Eckdaten der Immobilie

Kennung
2026-cs/sb-04-1247
Objektart
Haus
Objekttyp
Mehrfamilienhaus
Nutzungsart
Wohnen
Baujahr
1912
Anzahl der Zimmer
22
Gesamtanzahl Stockwerke
5
Wohnfläche ca.
470 m²
Grundstücksfläche ca.
273 m²
Nutzfläche ca.
282

Kosten

Kaufpreis der Immobilie
1.240.000 €
Gesamtkaufpreis
1.240.000 €
Käuferprovision
4,165% vom not. Kaufpreis inkl. 19% MwSt.

Objektbeschreibung

Das Objekt verbindet drei Qualitäten, die im Altbaubestand selten zusammenfallen: gesicherte laufende Erträge, konkret bezifferbare Renditepotenziale und ein steuerliches Instrument, das ausschließlich dem denkmalgeschützten Gebäudebestand vorbehalten ist.

Das Mehrfamilienhaus umfasst zehn Wohneinheiten (und zwei Appartments im Hinterhof, die aktuell noch als Schuppen deklariert sind) mit einer Gesamtfläche von ca. 514 m². Die monatliche Nettokaltmiete beläuft sich aktuell inkl. der App. im Hinterhof auf 4.537,21 Euro, was einer Jahresnettokaltmiete von 54.446,52 Euro entspricht. Hierbei wurde die
leerstehende Wohnung noch nicht einbezogen.
Der durchschnittliche Quadratmeterpreis über den gesamten vermieteten Bestand liegt bei 10,24 Euro. Die Bruttorendite auf Basis der Ist-Mieten beträgt 4,39 Prozent. Zwei Renditehebel sind unmittelbar aktivierbar, ohne dass Investitionen in die
Bausubstanz erforderlich wären. Erstens steigt die Bruttorendite auf 4,88 Prozent, sobald die derzeit leerstehenden beziehungsweise freiwerdenden Einheiten zu aktuellen Marktkonditionen neu vermietet sind. Zweitens lässt sich die Bruttorendite mittelfristig auf bis zu 5,62 Prozent heben, wenn die Bestandsmieten im gesetzlichen Rahmen weiterentwickelt werden.
Dieses Szenario basiert auf einer moderaten Mietsteigerung von 15 Prozent je Einheit ab dem 1. Januar 2027 — angesichts der nachgewiesenen Spreizung zwischen Alt- und Neuverträgen im Haus eine konservative Annahme.

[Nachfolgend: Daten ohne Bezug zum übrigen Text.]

Lemma app_split_le {A} (pre post u v : list A) :
  pre ++ post = u ++ v -> length pre <= length u ->
  exists u2, u = pre ++ u2 /\ post = u2 ++ v.
Proof.
  revert u. induction pre as [|x pre IH]; intros u E L; simpl in *.
  - now exists u.
  - destruct u as [|y u]; simpl in *; [lia|].
    inversion E; subst. destruct (IH u H1) as (u2 & -> & ->); [lia|].
    now exists u2.
Qed.

Lemma take_drop_while (p : ascii -> bool) (s : text) :
  take_while p s ++ Py.drop_while p s = s.
Proof.
  induction s as [|c s IH]; simpl; [reflexivity|].
  destruct (p c); simpl; [now rewrite IH | reflexivity].
Qed.

(** ** The matcher against the meaning of patterns *)

Section Engine.
Variable fl : flags.

Lemma cursor_eta (c : cursor) :
  {| before := before c; after := after c; spans := spans c |} = c.
Proof. now destruct c. Qed.

Lemma many_sound (g : bool) (a : atom) (k : cursor -> option cursor) :
  forall af bf sp res,
    many fl g a k bf sp af = Some res ->
    exists c', matches fl (Many g a)
                 {| before := bf; after := af; spans := sp |} c'
               /\ k c' = Some res.
Proof.
  induction af as [|x rest IH]; intros bf sp res H; simpl in H.
  - eexists; split; [apply M_Many_stop | exact H].
  - destruct (accepts fl a x) eqn:Ea.
    + assert (Hmore : many fl g a k (x :: bf) sp rest = Some res ->
               exists c', matches fl (Many g a)
                 {| before := bf; after := x :: rest; spans := sp |} c'
                 /\ k c' = Some res).
      { intros H'. destruct (IH _ _ _ H') as (c' & Hm & Hk).
        exists c'; split; [|exact Hk].
        eapply M_Many_more; [reflexivity | exact Ea | exact Hm]. }
      destruct g.
      * destruct (many fl true a k (x :: bf) sp rest) eqn:E.
        -- inversion H; subst. now apply Hmore.
        -- eexists; split; [apply M_Many_stop | exact H].
      * destruct (k {| before := bf; after := x :: rest; spans := sp |}) eqn:E.
        -- inversion H; subst.
           eexists; split; [apply M_Many_stop | exact E].
        -- now apply Hmore.
    + eexists; split; [apply M_Many_stop | exact H].
Qed.

(** Whatever the matcher finds is a match of the pattern. *)
Lemma run_sound (r : regex) :
  forall k c res,
    run fl r k c = Some res ->
    exists c', matches fl r c c' /\ k c' = Some res.
Proof.
  induction r as [|a|g a| | |r1 IH1 r2 IH2|r1 IH1 r2 IH2|r1 IH1|n r1 IH1];
    intros k c res H; simpl in H.
  - exists c; split; [constructor | exact H].
  - destruct (after c) as [|x rest] eqn:Ec; [discriminate|].
    destruct (accepts fl a x) eqn:Ea; [|discriminate].
    exists (step c x rest); split; [apply M_One; assumption | exact H].
  - apply many_sound in H. now rewrite cursor_eta in H.
  - destruct (at_bol fl c) eqn:E; [|discriminate].
    exists c; split; [now constructor | exact H].
  - destruct (at_eol fl c) eqn:E; [|discriminate].
    exists c; split; [now constructor | exact H].
  - destruct (IH1 _ _ _ H) as (c1 & H1 & Hk1).
    destruct (IH2 _ _ _ Hk1) as (c2 & H2 & Hk2).
    exists c2; split; [eapply M_Cat; eassumption | exact Hk2].
  - destruct (run fl r1 k c) eqn:E.
    + inversion H; subst.
      destruct (IH1 _ _ _ E) as (c' & H1 & Hk).
      exists c'; split; [now apply M_Alt_l | exact Hk].
    + destruct (IH2 _ _ _ H) as (c' & H2 & Hk).
      exists c'; split; [now apply M_Alt_r | exact Hk].
  - destruct (run fl r1 Some c) as [c1|] eqn:E; [|discriminate].
    destruct (IH1 _ _ _ E) as (c' & H1 & Hk). inversion Hk; subst.
    eexists; split; [apply M_Ahead; exact H1 | exact H].
  - destruct (IH1 _ _ _ H) as (c' & H1 & Hk).
    eexists; split; [apply M_Group; exact H1 | exact Hk].
Qed.

(** A match only moves forward: it consumes a piece of the text. *)
Lemma matches_advance (r : regex) (c c' : cursor) :
  matches fl r c c' ->
  exists m, after c = m ++ after c' /\ before c' = rev m ++ before c.
Proof.
  induction 1 as [c|a c x rest Hc Ha|g a c|g a c x rest c' Hc Ha _ IH|c Hb
                 |c He|r1 r2 c c1 c2 _ IH1 _ IH2|r1 r2 c c' _ IH
                 |r1 r2 c c' _ IH|r c c' _ IH|n r c c' _ IH];
    try (exists []; split; reflexivity).
  - exists [x]; split; [exact Hc | reflexivity].
  - destruct IH as (m & E1 & E2). simpl in E1, E2.
    exists (x :: m); split.
    + now rewrite Hc, E1.
    + now rewrite E2, rev_cons_app.
  - destruct IH1 as (m1 & A1 & B1), IH2 as (m2 & A2 & B2).
    exists (m1 ++ m2); split.
    + now rewrite A1, A2, app_assoc.
    + now rewrite B2, B1, rev_app_distr, app_assoc.
  - exact IH.
  - exact IH.
  - exact IH.
Qed.

Lemma matches_groupless (r : regex) (c c' : cursor) :
  matches fl r c c' -> groupless r = true -> spans c' = spans c.
Proof.
  induction 1; simpl; intros G; try reflexivity;
    try (apply andb_prop in G; destruct G as [G1 G2]).
  - rewrite IHmatches by exact G. reflexivity.
  - rewrite IHmatches2, IHmatches1 by assumption. reflexivity.
  - auto.
  - auto.
  - auto.
  - discriminate.
Qed.

Lemma many_complete (g : bool) (a : atom) (k : cursor -> option cursor)
    (c c' : cursor) :
  matches fl (Many g a) c c' -> k c' <> None ->
  many fl g a k (before c) (spans c) (after c) <> None.
Proof.
  remember (Many g a) as r eqn:Er.
  induction 1 as [| |g' a' c|g' a' c x rest c' Hc Ha _ IH| | | | | | |];
    try discriminate; inversion Er; subst; intros Hk.
  - destruct (after c) as [|x rest] eqn:Ec; simpl; rewrite <- ?Ec, ?cursor_eta;
      [exact Hk|].
    destruct (accepts fl a x); [|exact Hk].
    destruct g.
    + destruct (many fl true a k (x :: before c) (spans c) rest);
        [discriminate | exact Hk].
    + destruct (k c); [discriminate | now elim Hk].
  - specialize (IH eq_refl Hk). simpl in IH.
    rewrite Hc. simpl. rewrite Ha.
    destruct g.
    + destruct (many fl true a k (x :: before c) (spans c) rest);
        [discriminate | now elim IH].
    + destruct (k {| before := before c; after := x :: rest; spans := spans c |});
        [discriminate | exact IH].
Qed.

(** Whenever the pattern has a match after which the rest of the pattern
    succeeds, the matcher succeeds too. *)
Lemma run_complete (r : regex) (c c' : cursor) :
  matches fl r c c' -> tidy r = true ->
  forall k, k c' <> None -> run fl r k c <> None.
Proof.
  induction 1 as [c|a c x rest Hc Ha|g a c|g a c x rest c' Hc Ha Hm _|c Hb
                 |c He|r1 r2 c c1 c2 _ IH1 _ IH2|r1 r2 c c' _ IH
                 |r1 r2 c c' _ IH|r c c' Hm IH|n r c c' _ IH];
    simpl; intros T k Hk.
  - exact Hk.
  - now rewrite Hc, Ha.
  - apply many_complete with (c' := c); [constructor | exact Hk].
  - apply many_complete with (c' := c'); [|exact Hk].
    eapply M_Many_more; eassumption.
  - now rewrite Hb.
  - now rewrite He.
  - apply andb_prop in T; destruct T as [T1 T2].
    apply IH1; [exact T1|]. apply IH2; [exact T2 | exact Hk].
  - apply andb_prop in T; destruct T as [T1 T2].
    specialize (IH T1 k Hk). destruct (run fl r1 k c); [discriminate | now elim IH].
  - apply andb_prop in T; destruct T as [T1 T2].
    destruct (run fl r1 k c); [discriminate | now apply IH].
  - destruct (run fl r Some c) as [c1|] eqn:E.
    + destruct (run_sound _ _ _ _ E) as (c2 & H2 & Hs). inversion Hs; subst.
      unfold keep_spans in *.
      rewrite (matches_groupless _ _ _ H2 T).
      rewrite (matches_groupless _ _ _ Hm T) in Hk. exact Hk.
    + exfalso. revert E. apply IH; [|discriminate].
      clear -T. induction r; simpl in *; try reflexivity;
        try (apply andb_prop in T; destruct T; rewrite IHr1, IHr2 by assumption;
             reflexivity); try discriminate.
      exact T.
  - apply IH; [exact T | exact Hk].
Qed.

End Engine.

(** ** Rewriting rules for the matcher *)

Section Rules.
Variable fl : flags.

Lemma run_Cat r1 r2 k c : run fl (r1 >> r2) k c = run fl r1 (run fl r2 k) c.
Proof. reflexivity. Qed.

Lemma run_Group n r k c :
  run fl (Group n r) k c = run fl r (fun c' => k (close_group n c c')) c.
Proof. reflexivity. Qed.

Lemma run_Many g a k c :
  run fl (Many g a) k c = many fl g a k (before c) (spans c) (after c).
Proof. reflexivity. Qed.

Lemma run_One a k c :
  run fl (One a) k c =
  match after c with
  | x :: rest => if accepts fl a x then k (step c x rest) else None
  | [] => None
  end.
Proof. reflexivity. Qed.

Der Wohnungsmix gliedert sich in acht Zwei-Zimmer-Wohnungen, eine Drei-Zimmer-Wohnung und eine Ein-Zimmer-Einheiten. Zusätzlich befinden sich im Hinterhof zwei Ein-Zimmer-Appartments, welche bereits vermietet sind, jedoch aktuell noch als Schuppen bezeichnet sind.

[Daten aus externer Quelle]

Lemma segments_for_lines rsp : List.map seg_content (segments_for rsp) = stripped_lines rsp.
Proof.
  unfold segments_for, enumerate. rewrite List.map_map.
  rewrite (List.map_ext (fun p => seg_content (mkseg p)) snd) by reflexivity.
  apply map_snd_enumerate_from.
Qed.

Lemma stripped_lines_shape rsp :
  Forall (fun c => c <> EmptyString /\ strip c = c /\ contains NL c = false)
         (stripped_lines rsp).
Proof.
  unfold stripped_lines. apply List.Forall_forall. intros c Hc.
  apply List.in_map_iff in Hc. destruct Hc as (l & <- & Hl).
  apply List.filter_In in Hl. destruct Hl as [Hin Hne].
  split; [intros E; rewrite E in Hne; discriminate|]. split; [apply strip_idem|].
  apply contains_strip.
  pose proof (split_on_no_sep NL rsp) as Hno. rewrite List.Forall_forall in Hno.
  apply Hno. exact Hin.
Qed.

Lemma push_length c (l : list string) : l <> [] -> length (push c l) = length l.
Proof. destruct l; [contradiction | reflexivity]. Qed.

Lemma split_on_length sep s :
  Z.of_nat (length (split_on sep s)) = (1 + count sep s)%Z.
Proof.
  induction s as [|c s IH]; [reflexivity|]. simpl split_on. cbn [count].
  destruct (Ascii.eqb c sep).
  - simpl length. lia.
  - rewrite push_length by apply split_on_nonempty. lia.
Qed.

Lemma split_on_plain sep p : contains sep p = false -> split_on sep p = [p].
Proof.
  induction p as [|c p IH]; [reflexivity|]. simpl. intros H.
  apply orb_false_elim in H. destruct H as [Hc Hp]. rewrite Hc, (IH Hp). reflexivity.
Qed.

Im Erdgeschoss des Vorderhauses liegen zwei Zwei-Zimmer-Wohnungen mit 41,38 und 40,62 Quadratmetern, beide vermietet. Im ersten Obergeschoss befinden sich die größte Einheit des Hauses — eine Drei-Zimmer-Wohnung mit 61,88 Quadratmetern, drei vollwertigen Zimmern zwischen 15 und 16 Quadratmetern, Küche, Bad und zwei Balkonen.

Im zweiten Obergeschoss liegen zwei Zwei-Zimmer-Wohnungen mit 50,47 und 50,05 Quadratmetern, beide mit zwei Balkonen ausgestattet und vermietet.

Im dritten Obergeschoss befinden sich weitere zwei
Zwei-Zimmer-Wohnungen mit 50,25 und 51,06 Quadratmetern.die kleinere der beiden Wohnungen steht derzeit leer und kann sofort neu vermietet werden. Im Dachgeschoss schließen zwei sanierte Zwei-Zimmer-Wohnungen mit 45,90 und 46,70 Quadratmetern das Vorderhaus ab. Das einstöckige Hofgebäude beherbergt zwei kompakte Ein-Zimmer-Appartements mit 22,91 und 21,12 Quadratmetern, beide vermietet.
(Diese Einheiten sind aktuell im Liegenschaftskataster als Schuppen deklariert). Die Einheitenstruktur ist kleinteilig, überwiegend gut geschnitten und trifft auf breite Mietnachfrage.
Die aktuelle Vermietungssituation ist übersichtlich: Acht der Zehn Einheiten im Vorderhaus sind vermietet., genauso wie die zwei Appartments im Hinterhof. Die Nettokaltmieten
reichen von 414 Euro monatlich bei einer seit 2006 vermieteten Zwei-Zimmer-Wohnung im dritten Obergeschoss —
8,11 Euro pro Quadratmeter, deutlich unter Marktniveau —
bis zu 533,60 Euro für die Drei-Zimmer-Wohnung im ersten Obergeschoss und 495 Euro für eine Zwei-Zimmer-Wohnung im Erdgeschoss. Jüngere Mietverhältnisse erzielen bereits 10 Euro bis über 13 Euro pro Quadratmeter: das Hof-Appartement im Erdgeschoss wird für knapp 16 Euro pro Quadratmeter vermietet, eine Erdgeschosswohnung für 12,19 Euro. Diese Spreizung zwischen langjährigen Bestandsmieten und aktuellen Neuvertragsmieten dokumentiert das im Bestand vorhandene Entwicklungspotenzial. Eine Wohnung im dritten Obergeschoss steht leer, eine Erdgeschosswohnung wird zum 1. September frei. Beide Einheiten können unmittelbar zu Marktkonditionen neu vermietet werden und heben die Jahresnettokaltmiete auf rund 60.620 Euro.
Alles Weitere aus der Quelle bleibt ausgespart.